Happy Monday! Project ‘Get Abs & Save Money‘ is going strong! Last week I talked about being realistic with your lifestyle to boost your chances of success, the idea of forming habits like peeling away layers of an onion and remembering we improve our health because we love ourselves! Here’s what I learned this week.

Confront the numbers and make a plan

This week I checked in with with Samantha on how my nutrition has been going over the last couples of weeks. I was eager to see how I did because I’ve really been trying my best to nourish myself in the ways we discussed. Taking a closer look at my numbers we noticed an area that needs improvement – my protein. We then broke down my daily protein goal into a per meal goal which made it much easier to swallow (pun intended) and easier to plan for. We also came up with a list of foods that I can start including in my meals and snacks to boost protein. A lot of my meals didn’t change but we were able to sub in a more protein-filled version of the same foods to beef up my numbers.

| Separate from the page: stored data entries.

Lemma binary_round_aux_finite (sx : bool) (mx ex : Z) (lx : location) :
  0 <= mx < 2 ^ 60 -> ex <= 200 ->
  finite_or_zero (binary_round_aux prec emax sx mx ex lx).
Proof.
  intros Hm He. unfold binary_round_aux, shr_fexp.
  pose proof (shr_bounds (shr_record_of_loc mx lx) ex
                (fexp prec emax (Zdigits2 mx + ex) - ex)) as B1.
  rewrite shr_m_of_loc in B1. specialize (B1 (proj1 Hm)).
  destruct (shr (shr_record_of_loc mx lx) ex _) as [mrs' e'].
  simpl in B1. destruct B1 as [Bm1 Be1].
  pose proof (round_nearest_even_bounds (shr_m mrs') (loc_of_shr_record mrs')
                (proj1 Bm1)) as R.
  set (m2 := round_nearest_even (shr_m mrs') (loc_of_shr_record mrs')) in *.
  pose proof (shr_bounds (shr_record_of_loc m2 loc_Exact) e'
                (fexp prec emax (Zdigits2 m2 + e') - e')) as B2.
  rewrite shr_m_of_loc in B2. specialize (B2 ltac:(lia)).
  destruct (shr (shr_record_of_loc m2 loc_Exact) e' _) as [mrs'' e''].
  simpl in B2. destruct B2 as [Bm2 Be2].
  assert (D1 : Zdigits2 mx <= 60) by (apply Zdigits2_le; lia).
  assert (D2 : Zdigits2 m2 <= 61).
  { apply Zdigits2_le; [|lia]. change (2 ^ 61) with (2 * 2 ^ 60). lia. }
  pose proof (Zdigits2_nonneg mx). pose proof (Zdigits2_nonneg m2).
  unfold fexp, emin, prec, emax in *.
  assert (E1 : e' <= 207) by (destruct (0 <? _) in Be1; lia).
  assert (E2 : e'' <= 300) by (destruct (0 <? _) in Be2; lia).
  destruct (shr_m mrs'') as [|p|p]; [exact I| |lia].
  destruct (Z.leb_spec e'' (1024 - 53)); [exact I|lia].
Qed.

Lemma SFdiv_finite (s1 s2 : bool) (m1 m2 : positive) (e1 e2 : Z) :
  Z.pos m1 < 2 ^ 53 -> -100 <= e1 <= 100 -> -100 <= e2 <= 100 ->
  finite_or_zero (SFdiv prec emax (S754_finite s1 m1 e1) (S754_finite s2 m2 e2)).
Proof.
  intros Hm1 He1 He2. unfold SFdiv, SFdiv_core_binary.
  set (d1 := Zdigits2 (Z.pos m1)). set (d2 := Zdigits2 (Z.pos m2)).
  set (e' := Z.min (fexp prec emax (d1 + e1 - (d2 + e2))) (e1 - e2)).
  set (s := e1 - e2 - e').
  set (m' := match s with Z.pos _ => Z.shiftl (Z.pos m1) s | 0 => Z.pos m1
             | Z.neg _ => 0 end).
  pose proof (Z_div_mod m' (Z.pos m2) ltac:(lia)) as Hdiv.
  destruct (Z.div_eucl m' (Z.pos m2)) as [q r]. destruct Hdiv as [Hq Hr].
  apply binary_round_aux_finite; [|unfold e'; lia].
  destruct (Zdigits2_bound (Z.pos m1) ltac:(lia)) as [_ Hu1]. fold d1 in Hu1.
  destruct (Zdigits2_bound (Z.pos m2) ltac:(lia)) as [Hl2 _]. fold d2 in Hl2.
  assert (Hd1 : 0 < d1) by (unfold d1; simpl; lia).
  assert (Hd2 : 0 < d2) by (unfold d2; simpl; lia).
  assert (Hm' : 0 <= m').
  { unfold m'. destruct s; try lia. rewrite Z.shiftl_mul_pow2 by lia.
    apply Z.mul_nonneg_nonneg; [lia|]. apply Z.pow_nonneg. lia. }
  assert (Hq0 : 0 <= q) by nia.
  split; [exact Hq0|].
  assert (Hs : s <= 0 \/ (0 < s /\ s <= 53 - d1 + d2)).
  { unfold s, e', fexp, emin, prec, emax. lia. }
  destruct Hs as [Hs|[Hs0 Hs]].
  - assert (m' <= Z.pos m1) by (unfold m'; destruct s; lia).
    assert (q <= m') by nia.
    assert (2 ^ 53 < 2 ^ 60) by (apply Z.pow_lt_mono_r; lia). lia.
  - assert (Hm'eq : m' = Z.pos m1 * 2 ^ s).
    { unfold m'. destruct s; try lia. apply Z.shiftl_mul_pow2. lia. }
    assert (Hp : 2 ^ (d1 + s) = 2 ^ d1 * 2 ^ s) by (apply Z.pow_add_r; lia).
    assert (Hs2 : 0 < 2 ^ s) by (apply Z.pow_pos_nonneg; lia).
    assert (Hlt : m' < 2 ^ (d1 + s)) by (rewrite Hp, Hm'eq; nia).
    assert (Hle : 2 ^ (d1 + s) <= 2 ^ (54 + (d2 - 1))) by (apply Z.pow_le_mono_r; lia).
    assert (Hp2 : 2 ^ (54 + (d2 - 1)) = 2 ^ 54 * 2 ^ (d2 - 1))
      by (apply Z.pow_add_r; lia).
    assert (Hpos : 0 < 2 ^ (d2 - 1)) by (apply Z.pow_pos_nonneg; lia).
    assert (q < 2 ^ 54).
    { destruct (Z.lt_ge_cases q (2 ^ 54)) as [|Hge]; [assumption|].
      assert (2 ^ 54 * 2 ^ (d2 - 1) <= q * Z.pos m2)
        by (apply Z.mul_le_mono_nonneg; lia).
      lia. }
    assert (2 ^ 54 < 2 ^ 60) by (apply Z.pow_lt_mono_r; lia). lia.
Qed.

Going through this experience I immediately thought of my clients. Many of them hate and despise keeping a money journal initially. I challenge them to work through it because facing the numbers is such a powerful exercise. It gives us the power to do something about it. We now have something to work with. It doesn’t matter if you spend too much in one area or don’t eat enough protein or fat, don’t judge or beat yourself up. You now have the information you need to make a plan to get those numbers wherever you want!

Change is good!

I had a funny experience one night last week when I ordered butternut squash soup on a chilly evening. The soup tasted sickly sweet to me. I couldn’t even eat it! It might as well have been butternut squash soup mixed with a cup of sugar. I looked at the ingredients and saw it had a some honey in it. After speaking to Samantha I learned that my palette has probably changed over the last three weeks of eating nutrient filled foods and no sugar. I was shocked. This kind of relativity exists in our financial lives as well. Some might think it’s obscene to spend $2,000 a month on rent while others might think it’s completely normal or even cheap. Whatever you have decided is “normal” for your spending doesn’t have to be the reality, especially if it doesn’t work with your goals. We get to create our reality with money and get to choose what’s normal for us. It’s all relative.

The numbers

This week I didn’t spend any money on Amazon, spent $156.44 for groceries, and $36.39 on eating out which totals to $192.94. This is over what I’ve budgeted per week and I think it’s realistic of what I’ll be spending so I adjusted my budget (or happiness allocation).With the revised numbers I’m saving $32 a week which will total to $1,648 a year. After the initial consult and 3 sessions with Samantha, I’ve will have paid $685 which leaves me with $963 of savings from this project. Not too shabby! It’s always important to check in with any savings goals and your happiness allocation after ~2-3 weeks of testing it out.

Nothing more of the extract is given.